Une gauche antiraciste qui ne se mouille pas
La question n’est pas de savoir s’il faut choisir entre initiatives pro-diversité ou une meilleure protection sociale, mais il y a actuellement un déséquilibre en termes de priorités, avec de nombreux activistes qui demandent des quotas raciaux et des formations antiracistes, mais ont peu d’intérêt pour les revendications sociales.
«Informer les gens sur le privilège blanc et le racisme systémique ne va pas créer de bons emplois ou faire augmenter les salaires, explique l’historien. Ça ne nous donnera pas de meilleures écoles ou un meilleur accès à la santé en pleine pandémie.»
Aux États-Unis, la situation est paradoxale: avec d’un côté un discours antiraciste radical, mais de l’autre des revendications socio-économiques timides par rapport à l’Europe (l’assurance maladie pour tout le monde et les études à prix abordables restent considérés comme des objectifs lointains et irréalistes).

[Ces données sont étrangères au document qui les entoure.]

Lemma network_write_keeps fuel a c n t0 d0 : forall w s slice,
  I w -> w_src w = SrcFifo s -> cached_slice s = Some slice -> n = length slice ->
  I (final (network_write fuel a c n t0 d0 w)).
Proof.
  induction fuel as [|fuel IH]; intros w s slice Hw Hs Hc ->; [done|].
  cbn [network_write]. unfold fifo_cached, get. unfold mbind at 1, M_bind at 1. rewrite Hs, Hc.
  destruct (write_points_spec (ctx_pps c) slice s w Hw Hs Hc) as (r & w1 & Hr & Hs1 & Hok & Hno).
  unfold mbind at 1, M_bind at 1. rewrite Hr. destruct r as [[|]|e].
  - destruct (Hok eq_refl (ctx_is_armed c)) as (w2 & Hc2 & Hw2). unfold mbind, M_bind. by rewrite Hc2.
  - assert (Hw1 : I w1) by (by apply Hno).
    apply bind_final with (s := SrcFifo s); try done; [intros; by apply keeps_load_ok|].
    intros stopped w2 Hw2 Hs2. destruct stopped; [done|].
    apply bind_final with (s := SrcFifo s); try done; [intros; by apply keeps_process|].
    intros action w3 Hw3 Hs3.
    apply bind_final with (s := SrcFifo s); try done; [intros; by apply keeps_close_if_disarmed|].
    intros _ w4 Hw4 Hs4. destruct action; [|done..].
    apply bind_final with (s := SrcFifo s); try done; [intros; by apply keeps_load_ok|].
    intros armed w5 Hw5 Hs5. destruct (negb _); [done|].
    apply bind_final with (s := SrcFifo s); try done; [intros; by apply keeps_load_ok|].
    intros desired w6 Hw6 Hs6. destruct (negb _); [done|].
    apply bind_final with (s := SrcFifo s); try done; [intros; by apply keeps_now_ok|].
    intros now w7 Hw7 Hs7. destruct (_ <=? _).
    + apply keeps_bind; [apply keeps_disconnect_device, HI| |done]. intros _.
      apply keeps_bind; [apply keeps_error_sink, HI|]. intros _. apply keeps_mret.
    + apply bind_final with (s := SrcFifo s); try done.
      * intros. by apply keeps_sleep_ok.
      * intros _ w8 Hw8 Hs8. by eapply IH.
  - apply keeps_bind; [apply keeps_write_failed, HI| |by apply Hno]. intros o. apply keeps_mret.
Qed.

Lemma network_step_keeps a c : keeps I (network_step a c).
Proof.
  unfold network_step. apply keeps_bind; [apply keeps_get|]. intros ceiling.
  destruct (network_target _ _ _ _) as [[tf tp] quantum].
  apply keeps_bind; [apply keeps_estimator, HI|]. intros buffered.
  assert (Hwait : forall x, keeps I (d ← of_option (from_secs_f64 x); o ← sleep_with_control_check d;
            mret (a, default StepContinue o))).
  { intros x. apply keeps_bind; [apply keeps_of_option|]. intros d.
    apply keeps_bind; [apply keeps_sleep_with_control_check, HI|]. intros o. apply keeps_mret. }
  assert (Hms : keeps I (sleep (millis 1);; mret (a, StepContinue))).
  { apply keeps_bind; [apply keeps_sleep_ok; [apply HI|done]|]. intros _. apply keeps_mret. }
  apply keeps_if; [apply Hwait|]. apply keeps_if; [done|]. apply keeps_if; [apply Hwait|].
  apply keeps_bind; [apply keeps_get|]. intros frame. apply keeps_if.
  { apply keeps_bind; [apply keeps_source_mismatch, HI|]. intros o. apply keeps_mret. }
  intros w Hw. unfold mbind at 1, M_bind at 1. unfold fifo_produce.
  assert (Ht : I (tick w)) by (by apply (ok_tick I (ok_waiting I HI))).
  destruct (w_src (tick w)) as [s|s] eqn:Hs; [|done].
  match goal with |- context [produce_chunk ?d ?t ?p ?ar s] =>
    pose proof (ok_produce I HI (tick w) s d t p ar Ht Hs) as Hp;
    destruct (produce_chunk d t p ar s) as [[s' slice]|] end; [|done].
  destruct Hp as [Hw1 Hcache]. destruct (decide (slice = [])) as [|Hne]; [by apply Hms|].
  apply bind_final with (s := SrcFifo s'); try done; [intros; by apply keeps_now_ok|].
  intros t0 w2 Hw2 Hs2. apply bind_final with (s := SrcFifo s'); try done; [intros; by apply keeps_load_ok|].
  intros d0 w3 Hw3 Hs3. eapply network_write_keeps; [done..|by apply Hcache|done].
Qed.

Lemma udp_write_keeps pps c a : keeps I (udp_write pps c a).
Proof.
  intros w Hw. unfold udp_write, fifo_cached, get. unfold mbind at 1, M_bind at 1.
  destruct (w_src w) as [s|s] eqn:Hs; [|done]. destruct (cached_slice s) as [slice|] eqn:Hc; [|done].
  destruct (write_points_spec pps slice s w Hw Hs Hc) as (r & w1 & Hr & Hs1 & Hok & Hno).
  unfold mbind at 1, M_bind at 1. rewrite Hr. destruct r as [[|]|e].
  - destruct (Hok eq_refl (ctx_is_armed c)) as (w2 & Hc2 & Hw2). unfold mbind, M_bind. by rewrite Hc2.
  - by apply Hno.
  - apply keeps_bind; [apply keeps_write_failed, HI| |by apply Hno]. intros o. apply keeps_mret.
Qed.

Lemma udp_step_keeps fuel a c : keeps I (udp_step fuel a c).
Proof.
  apply keeps_bind; [apply keeps_sleep_until_precise, HI|]. intros [o|]; [apply keeps_mret|].
  apply keeps_bind; [apply keeps_now_ok, HI|]. intros now.
  apply keeps_bind; [apply keeps_load_ok, HI|]. intros pps.
  apply keeps_bind; [apply keeps_of_option|]. intros a'.
  apply keeps_bind; [apply keeps_get|]. intros frame. apply keeps_if.
  { apply keeps_bind; [apply keeps_source_mismatch, HI|]. intros o. apply keeps_mret. }
  apply keeps_bind; [apply keeps_fifo_reserve|]. intros _. apply keeps_if; [apply udp_write_keeps|].
  apply keeps_bind; [apply keeps_fifo_produce|]. intros slice.
  destruct (decide (slice = [])); [apply keeps_mret|apply udp_write_keeps].
Qed.

Lemma blocking_write_keeps c a : keeps I (blocking_write c a).
Proof.
  intros w Hw. unfold blocking_write, fifo_cached, get. unfold mbind at 1, M_bind at 1.
  destruct (w_src w) as [s|s] eqn:Hs; [|done]. destruct (cached_slice s) as [slice|] eqn:Hc; [|done].
  destruct (write_points_spec (ctx_pps c) slice s w Hw Hs Hc) as (r & w1 & Hr & Hs1 & Hok & Hno).
  unfold mbind at 1, M_bind at 1. rewrite Hr. destruct r as [[|]|e].
  - destruct (Hok eq_refl (ctx_is_armed c)) as (w2 & Hc2 & Hw2). unfold mbind, M_bind. by rewrite Hc2.
  - revert w1 Hr Hs1 Hok Hno. intros w1 _ _ _ Hno. specialize (Hno ltac:(done)). revert w1 Hno.
    apply keeps_bind; [apply keeps_load_ok, HI|]. intros stopped. apply keeps_if; [apply keeps_mret|].
    apply keeps_bind; [apply keeps_close_if_disarmed, HI|]. intros _.
    apply keeps_bind; [apply keeps_load_ok, HI|]. intros armed. apply keeps_if; [apply keeps_mret|].
    apply keeps_bind; [apply keeps_sleep_ok; [apply HI|done]|]. intros _. apply keeps_mret.
  - apply keeps_bind; [apply keeps_write_failed, HI| |by apply Hno]. intros o. apply keeps_mret.
Qed.

Lemma blocking_step_keeps a c : keeps I (blocking_step a c).
Proof.
  unfold blocking_step. apply keeps_if.
  { apply keeps_bind; [apply keeps_sleep_with_control_check, HI|]. intros o. apply keeps_mret. }
  apply keeps_bind; [apply keeps_get|]. intros frame. apply keeps_if.
  { apply keeps_bind; [apply keeps_source_mismatch, HI|]. intros o. apply keeps_mret. }
  apply keeps_bind; [apply keeps_fifo_reserve|]. intros _. apply keeps_if; [apply blocking_write_keeps|].
  apply keeps_bind; [apply keeps_fifo_produce|]. intros slice.
  destruct (decide (slice = [])); [|apply blocking_write_keeps].
  apply keeps_bind; [apply keeps_sleep_ok; [apply HI|done]|]. intros _. apply keeps_mret.
Qed.

Lemma swap_write_keeps c a : keeps I (swap_write c a).
Proof.
  intros w Hw. unfold swap_write, frame_cached, get. unfold mbind at 1, M_bind at 1.
  destruct (w_src w) as [s|s] eqn:Hs; [done|]. destruct (frame_cached_slice s) as [slice|] eqn:Hc; [|done].
  unfold mbind at 1, M_bind at 1, dev_cmd.
  assert (Ht : I (tick w)) by (by apply (ok_tick I (ok_waiting I HI))).
  assert (Hst : w_src (tick w) = SrcFrame s) by (unfold tick; by destruct (w_env w)).
  assert (Hms : forall x, keeps I (sleep (millis 1);; mret (x : UsbFrameSwapAdapter * StepOutcome))).
  { intros x. apply keeps_bind; [apply keeps_sleep_ok; [apply HI|done]|]. intros _. apply keeps_mret. }
  destruct (write_frame_after_ready _ _ _) as [d r]. destruct r as [[|]|e].
  - unfold frame_commit, modify. unfold mbind at 1, M_bind at 1. simpl w_src. rewrite Hst.
    match goal with |- I (final (?m ?w)) => enough (Hk : keeps I m) by (apply Hk; by apply (ok_frame_commit I HI)) end.
    apply keeps_if; [|apply keeps_mret]. apply keeps_bind; [apply keeps_of_option|]. intros half.
    apply keeps_bind; [apply keeps_sleep_with_control_check, HI|]. intros o. apply keeps_mret.
  - apply Hms. by apply (ok_write I HI).
  - match goal with |- I (final (?m ?w)) => enough (Hk : keeps I m) by (apply Hk; by apply (ok_write I HI)) end.
    apply keeps_if; [apply keeps_mret|]. apply keeps_if.
    { apply keeps_bind; [apply keeps_error_sink, HI|]. intros _. apply keeps_mret. }
    apply keeps_if; [apply Hms|]. apply keeps_bind; [apply keeps_disconnect_device, HI|]. intros _.
    apply keeps_bind; [apply keeps_error_sink, HI|]. intros _. apply keeps_mret.
Qed.

Lemma swap_step_keeps a c : keeps I (swap_step a c).
Proof.
  apply keeps_bind.
  { intros w Hw. cbv zeta. destruct (is_ready_for_frame (w_dev (tick w))) as [d r]. apply (ok_dev I HI). by apply (ok_tick I (ok_waiting I HI)). }
  intros [[|]|e].
  - apply keeps_bind; [apply keeps_get|]. intros frame. apply keeps_if.
    { apply keeps_bind; [apply keeps_source_mismatch, HI|]. intros o. apply keeps_mret. }
    apply keeps_if; [apply swap_write_keeps|]. apply keeps_bind; [apply keeps_frame_produce|]. intros slice.
    destruct (decide (slice = [])); [|apply swap_write_keeps].
    apply keeps_bind; [apply keeps_sleep_ok; [apply HI|done]|]. intros _. apply keeps_mret.
  - apply keeps_bind; [apply keeps_sleep_with_control_check, HI|]. intros o. apply keeps_mret.
  - apply keeps_bind; [apply keeps_error_sink, HI|]. intros _. apply keeps_mret.
Qed.

(** Every adapter keeps an [adapter_ok] invariant. *)
Lemma adapter_step_keeps spin a c : keeps I (adapter_step spin a c).
Proof.
  destruct a as [a|a|a|a]; (apply keeps_bind; [|intros; apply keeps_mret]).
  - apply network_step_keeps.
  - apply udp_step_keeps.
  - apply blocking_step_keeps.
  - apply swap_step_keeps.
Qed.
End steps.

(** ** Retiring writes *)

(** Every successful write is followed at once by the commit of exactly the
    points written, and nothing else is committed. *)
Fixpoint retired (tr : list event) : bool :=
  match tr with
  | [] => true
  | EvWrite _ pts (Ok Written) :: EvCommit n :: tr => bool_decide (n = length pts) && retired tr
  | EvWrite _ _ (Ok Written) :: _ => false
  | EvCommit _ :: _ => false
  | _ :: tr => retired tr
  end.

Or dans les médias américains, ces gens intellectuels de gauche, critiques du nouvel antiracisme, ne sont quasiment pas représentés. Ce qui laisse l’impression que seule la droite trumpienne et raciste s’y oppose.
«Le cadre d’analyse antiraciste permet aux médias de donner la parole à des voix qui semblent contestataires, avec des gens qui sont mobilisés contre le racisme. S’ils s’en tiennent à la question du racisme, sans critique du capitalisme, ils sont accpetables.»
Touré Reed, qui est Afro-Américain, explique qu’il est lui-même mobilisé contre les inégalités raciales mais que son approche pour les réduire est un peu différente: «Je ne pense pas que ces inégalités puissent être résolues en modifiant des pratiques de ressources humaines pour plus de diversité. La gauche antiraciste plaît à la télé et aux journaux parce qu’elle ne remet pas en question le fonctionnement du capitalisme.»